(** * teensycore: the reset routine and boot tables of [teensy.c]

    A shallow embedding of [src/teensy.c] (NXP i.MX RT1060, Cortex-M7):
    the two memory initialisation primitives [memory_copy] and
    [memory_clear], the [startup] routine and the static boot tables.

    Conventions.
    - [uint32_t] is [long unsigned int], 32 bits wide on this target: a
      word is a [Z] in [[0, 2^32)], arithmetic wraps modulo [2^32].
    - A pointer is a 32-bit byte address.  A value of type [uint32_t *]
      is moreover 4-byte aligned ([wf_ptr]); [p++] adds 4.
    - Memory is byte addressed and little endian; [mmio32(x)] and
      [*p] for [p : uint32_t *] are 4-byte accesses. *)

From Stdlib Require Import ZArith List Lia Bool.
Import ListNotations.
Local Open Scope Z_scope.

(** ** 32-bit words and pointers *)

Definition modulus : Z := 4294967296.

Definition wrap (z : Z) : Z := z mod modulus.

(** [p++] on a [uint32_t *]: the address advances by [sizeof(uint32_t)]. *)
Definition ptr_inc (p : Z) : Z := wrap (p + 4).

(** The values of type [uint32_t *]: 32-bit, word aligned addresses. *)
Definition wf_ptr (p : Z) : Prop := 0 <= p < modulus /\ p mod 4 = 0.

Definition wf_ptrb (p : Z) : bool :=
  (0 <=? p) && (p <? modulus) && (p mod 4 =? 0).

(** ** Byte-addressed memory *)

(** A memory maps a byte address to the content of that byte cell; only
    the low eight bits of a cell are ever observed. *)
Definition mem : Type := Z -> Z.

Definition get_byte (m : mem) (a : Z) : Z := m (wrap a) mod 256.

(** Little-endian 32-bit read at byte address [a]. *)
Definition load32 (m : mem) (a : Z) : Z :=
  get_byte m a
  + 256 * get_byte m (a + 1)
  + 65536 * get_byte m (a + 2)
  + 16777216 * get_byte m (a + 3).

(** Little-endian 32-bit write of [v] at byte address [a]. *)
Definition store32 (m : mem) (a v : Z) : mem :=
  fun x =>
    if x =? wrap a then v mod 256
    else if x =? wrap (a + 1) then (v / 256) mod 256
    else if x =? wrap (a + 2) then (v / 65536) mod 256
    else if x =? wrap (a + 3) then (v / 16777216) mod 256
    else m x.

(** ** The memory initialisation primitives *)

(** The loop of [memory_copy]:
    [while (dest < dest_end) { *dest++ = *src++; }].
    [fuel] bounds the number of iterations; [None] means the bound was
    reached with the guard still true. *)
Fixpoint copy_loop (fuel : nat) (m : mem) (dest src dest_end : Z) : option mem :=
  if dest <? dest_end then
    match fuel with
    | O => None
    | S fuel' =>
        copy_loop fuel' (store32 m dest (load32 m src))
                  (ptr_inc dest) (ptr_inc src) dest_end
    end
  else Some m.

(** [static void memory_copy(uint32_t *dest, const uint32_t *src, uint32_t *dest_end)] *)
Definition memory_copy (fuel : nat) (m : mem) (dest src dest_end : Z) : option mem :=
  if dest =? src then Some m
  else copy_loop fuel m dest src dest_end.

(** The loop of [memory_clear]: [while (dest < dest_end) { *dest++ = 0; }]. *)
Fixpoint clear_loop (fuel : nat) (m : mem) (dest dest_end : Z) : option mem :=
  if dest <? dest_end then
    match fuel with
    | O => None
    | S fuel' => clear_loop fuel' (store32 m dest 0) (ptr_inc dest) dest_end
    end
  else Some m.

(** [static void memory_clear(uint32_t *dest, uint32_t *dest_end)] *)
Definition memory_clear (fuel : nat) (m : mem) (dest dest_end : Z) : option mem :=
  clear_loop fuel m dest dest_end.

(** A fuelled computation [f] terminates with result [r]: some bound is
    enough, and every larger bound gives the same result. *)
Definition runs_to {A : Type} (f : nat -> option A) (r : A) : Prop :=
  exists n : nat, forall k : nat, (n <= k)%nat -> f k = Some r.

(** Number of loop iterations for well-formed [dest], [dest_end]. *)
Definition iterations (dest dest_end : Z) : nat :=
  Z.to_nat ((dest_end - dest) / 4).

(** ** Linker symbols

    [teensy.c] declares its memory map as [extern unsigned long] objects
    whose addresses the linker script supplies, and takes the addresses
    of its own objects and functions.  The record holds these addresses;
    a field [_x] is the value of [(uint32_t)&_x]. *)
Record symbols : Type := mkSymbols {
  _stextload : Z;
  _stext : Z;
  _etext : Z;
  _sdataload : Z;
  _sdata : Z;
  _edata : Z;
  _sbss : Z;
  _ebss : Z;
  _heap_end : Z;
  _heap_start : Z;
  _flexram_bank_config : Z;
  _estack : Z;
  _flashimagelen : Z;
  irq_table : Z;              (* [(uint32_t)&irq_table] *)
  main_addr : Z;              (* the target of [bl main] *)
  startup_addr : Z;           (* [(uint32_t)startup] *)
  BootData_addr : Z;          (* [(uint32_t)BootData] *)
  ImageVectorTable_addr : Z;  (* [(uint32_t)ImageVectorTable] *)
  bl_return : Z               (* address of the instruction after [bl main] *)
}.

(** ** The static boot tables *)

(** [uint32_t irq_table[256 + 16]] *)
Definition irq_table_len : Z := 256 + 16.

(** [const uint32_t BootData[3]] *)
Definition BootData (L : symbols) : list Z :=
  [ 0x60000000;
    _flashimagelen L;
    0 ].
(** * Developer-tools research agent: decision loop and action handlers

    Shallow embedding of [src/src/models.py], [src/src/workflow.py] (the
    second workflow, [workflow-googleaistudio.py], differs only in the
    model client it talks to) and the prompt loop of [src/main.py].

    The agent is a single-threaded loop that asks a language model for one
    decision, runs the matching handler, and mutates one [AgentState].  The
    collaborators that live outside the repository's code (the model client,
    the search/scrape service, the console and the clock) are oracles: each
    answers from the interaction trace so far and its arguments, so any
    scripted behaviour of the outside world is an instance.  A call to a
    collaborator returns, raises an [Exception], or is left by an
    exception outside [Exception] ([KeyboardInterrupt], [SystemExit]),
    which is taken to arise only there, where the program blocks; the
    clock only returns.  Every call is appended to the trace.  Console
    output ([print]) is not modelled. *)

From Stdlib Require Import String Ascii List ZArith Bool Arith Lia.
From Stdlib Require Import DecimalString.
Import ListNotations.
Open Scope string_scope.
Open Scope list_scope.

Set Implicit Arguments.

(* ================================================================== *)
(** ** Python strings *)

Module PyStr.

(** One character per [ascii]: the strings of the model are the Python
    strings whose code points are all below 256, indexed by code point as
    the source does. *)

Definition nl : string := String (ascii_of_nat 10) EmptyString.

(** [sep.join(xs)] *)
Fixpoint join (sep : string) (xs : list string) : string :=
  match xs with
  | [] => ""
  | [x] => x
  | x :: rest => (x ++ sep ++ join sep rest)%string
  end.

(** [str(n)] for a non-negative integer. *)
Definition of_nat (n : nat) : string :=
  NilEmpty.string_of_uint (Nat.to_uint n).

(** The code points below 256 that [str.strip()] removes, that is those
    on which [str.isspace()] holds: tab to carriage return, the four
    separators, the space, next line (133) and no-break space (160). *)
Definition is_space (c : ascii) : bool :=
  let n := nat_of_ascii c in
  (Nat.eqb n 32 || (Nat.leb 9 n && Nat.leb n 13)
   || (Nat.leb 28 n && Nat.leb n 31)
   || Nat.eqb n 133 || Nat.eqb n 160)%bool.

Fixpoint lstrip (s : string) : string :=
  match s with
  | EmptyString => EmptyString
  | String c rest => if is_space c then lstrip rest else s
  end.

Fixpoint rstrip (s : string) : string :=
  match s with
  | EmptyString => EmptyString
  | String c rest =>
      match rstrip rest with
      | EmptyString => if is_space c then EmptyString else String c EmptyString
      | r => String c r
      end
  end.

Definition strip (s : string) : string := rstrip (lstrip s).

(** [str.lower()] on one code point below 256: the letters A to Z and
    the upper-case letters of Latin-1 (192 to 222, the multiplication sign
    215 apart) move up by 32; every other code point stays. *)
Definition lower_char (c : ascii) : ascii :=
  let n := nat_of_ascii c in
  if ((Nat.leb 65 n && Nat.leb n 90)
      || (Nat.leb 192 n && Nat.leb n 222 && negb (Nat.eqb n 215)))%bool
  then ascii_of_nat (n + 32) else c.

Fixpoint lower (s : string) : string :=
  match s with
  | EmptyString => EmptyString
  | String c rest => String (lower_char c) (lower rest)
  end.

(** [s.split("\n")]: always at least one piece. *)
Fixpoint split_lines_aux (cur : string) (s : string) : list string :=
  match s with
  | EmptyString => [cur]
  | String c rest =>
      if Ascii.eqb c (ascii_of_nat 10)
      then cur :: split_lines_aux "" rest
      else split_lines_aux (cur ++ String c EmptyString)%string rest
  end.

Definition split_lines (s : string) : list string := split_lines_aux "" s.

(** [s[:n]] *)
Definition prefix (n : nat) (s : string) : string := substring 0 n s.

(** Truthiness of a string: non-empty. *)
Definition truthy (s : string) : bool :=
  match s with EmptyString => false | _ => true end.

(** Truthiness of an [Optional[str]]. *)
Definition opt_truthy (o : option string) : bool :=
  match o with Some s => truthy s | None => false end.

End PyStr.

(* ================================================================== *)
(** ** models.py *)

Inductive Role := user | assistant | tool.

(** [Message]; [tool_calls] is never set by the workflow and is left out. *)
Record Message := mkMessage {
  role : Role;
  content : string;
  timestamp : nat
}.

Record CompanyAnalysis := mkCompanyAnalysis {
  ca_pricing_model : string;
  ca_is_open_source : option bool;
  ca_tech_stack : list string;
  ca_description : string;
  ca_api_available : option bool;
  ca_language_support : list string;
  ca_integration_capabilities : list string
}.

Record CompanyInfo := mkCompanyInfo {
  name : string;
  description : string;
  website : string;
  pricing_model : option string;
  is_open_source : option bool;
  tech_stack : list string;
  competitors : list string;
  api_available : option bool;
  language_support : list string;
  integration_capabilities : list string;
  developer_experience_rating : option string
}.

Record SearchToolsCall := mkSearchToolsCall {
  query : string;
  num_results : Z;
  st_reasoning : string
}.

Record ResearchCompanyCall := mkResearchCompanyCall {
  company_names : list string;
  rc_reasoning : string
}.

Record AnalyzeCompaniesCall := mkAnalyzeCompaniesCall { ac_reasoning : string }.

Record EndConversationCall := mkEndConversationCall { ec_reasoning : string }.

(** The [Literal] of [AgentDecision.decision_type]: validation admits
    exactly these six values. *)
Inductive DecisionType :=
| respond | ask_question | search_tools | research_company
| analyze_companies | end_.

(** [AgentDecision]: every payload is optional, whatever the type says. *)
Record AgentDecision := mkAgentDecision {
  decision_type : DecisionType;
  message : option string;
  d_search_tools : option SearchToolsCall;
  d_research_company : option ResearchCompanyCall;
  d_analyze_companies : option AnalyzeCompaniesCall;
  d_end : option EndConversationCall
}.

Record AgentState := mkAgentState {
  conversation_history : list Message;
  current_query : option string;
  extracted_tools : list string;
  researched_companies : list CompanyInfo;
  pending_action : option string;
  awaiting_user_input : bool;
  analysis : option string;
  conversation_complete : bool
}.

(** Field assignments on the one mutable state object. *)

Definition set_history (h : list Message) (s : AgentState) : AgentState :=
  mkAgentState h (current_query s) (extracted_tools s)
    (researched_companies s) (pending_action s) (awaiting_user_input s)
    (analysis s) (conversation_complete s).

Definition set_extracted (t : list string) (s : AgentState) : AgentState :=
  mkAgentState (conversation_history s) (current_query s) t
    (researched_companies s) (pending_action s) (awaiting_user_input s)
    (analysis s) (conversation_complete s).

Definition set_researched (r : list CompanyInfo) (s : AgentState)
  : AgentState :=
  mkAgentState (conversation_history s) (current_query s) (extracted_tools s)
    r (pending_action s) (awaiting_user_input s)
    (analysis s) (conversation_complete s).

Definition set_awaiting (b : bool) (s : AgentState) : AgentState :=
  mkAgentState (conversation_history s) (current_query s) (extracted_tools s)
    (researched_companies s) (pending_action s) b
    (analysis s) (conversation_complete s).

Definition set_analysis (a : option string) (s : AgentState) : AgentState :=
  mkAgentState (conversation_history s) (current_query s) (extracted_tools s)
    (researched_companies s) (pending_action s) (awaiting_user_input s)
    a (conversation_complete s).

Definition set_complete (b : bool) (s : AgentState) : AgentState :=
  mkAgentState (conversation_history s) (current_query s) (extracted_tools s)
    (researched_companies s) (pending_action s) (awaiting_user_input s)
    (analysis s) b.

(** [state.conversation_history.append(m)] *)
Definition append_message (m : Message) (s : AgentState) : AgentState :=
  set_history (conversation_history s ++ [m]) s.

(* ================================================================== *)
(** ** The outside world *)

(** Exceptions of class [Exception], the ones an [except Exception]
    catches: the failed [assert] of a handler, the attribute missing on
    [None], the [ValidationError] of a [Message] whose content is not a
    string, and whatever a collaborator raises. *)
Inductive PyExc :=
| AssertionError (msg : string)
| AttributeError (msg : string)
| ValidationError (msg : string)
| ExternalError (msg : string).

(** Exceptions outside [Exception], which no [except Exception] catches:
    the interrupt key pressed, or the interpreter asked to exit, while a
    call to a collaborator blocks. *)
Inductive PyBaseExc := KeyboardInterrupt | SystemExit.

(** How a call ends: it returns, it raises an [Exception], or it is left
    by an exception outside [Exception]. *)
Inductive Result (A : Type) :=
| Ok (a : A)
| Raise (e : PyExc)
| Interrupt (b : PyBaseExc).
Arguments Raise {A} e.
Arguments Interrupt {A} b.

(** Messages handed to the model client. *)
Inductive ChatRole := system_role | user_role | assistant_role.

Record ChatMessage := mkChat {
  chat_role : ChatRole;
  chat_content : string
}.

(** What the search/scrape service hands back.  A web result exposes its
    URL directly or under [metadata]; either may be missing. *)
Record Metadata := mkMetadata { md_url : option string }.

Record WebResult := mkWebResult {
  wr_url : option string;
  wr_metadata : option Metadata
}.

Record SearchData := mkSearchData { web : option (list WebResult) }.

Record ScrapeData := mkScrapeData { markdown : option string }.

=====

ASSIGNMENT:
Pull every line containing "endian" from the entries above and copy it.

ANSWER:
    - Memory is byte addressed and little endian; [mmio32(x)] and
(** Little-endian 32-bit read at byte address [a]. *)
(** Little-endian 32-bit write of [v] at byte address [a]. *)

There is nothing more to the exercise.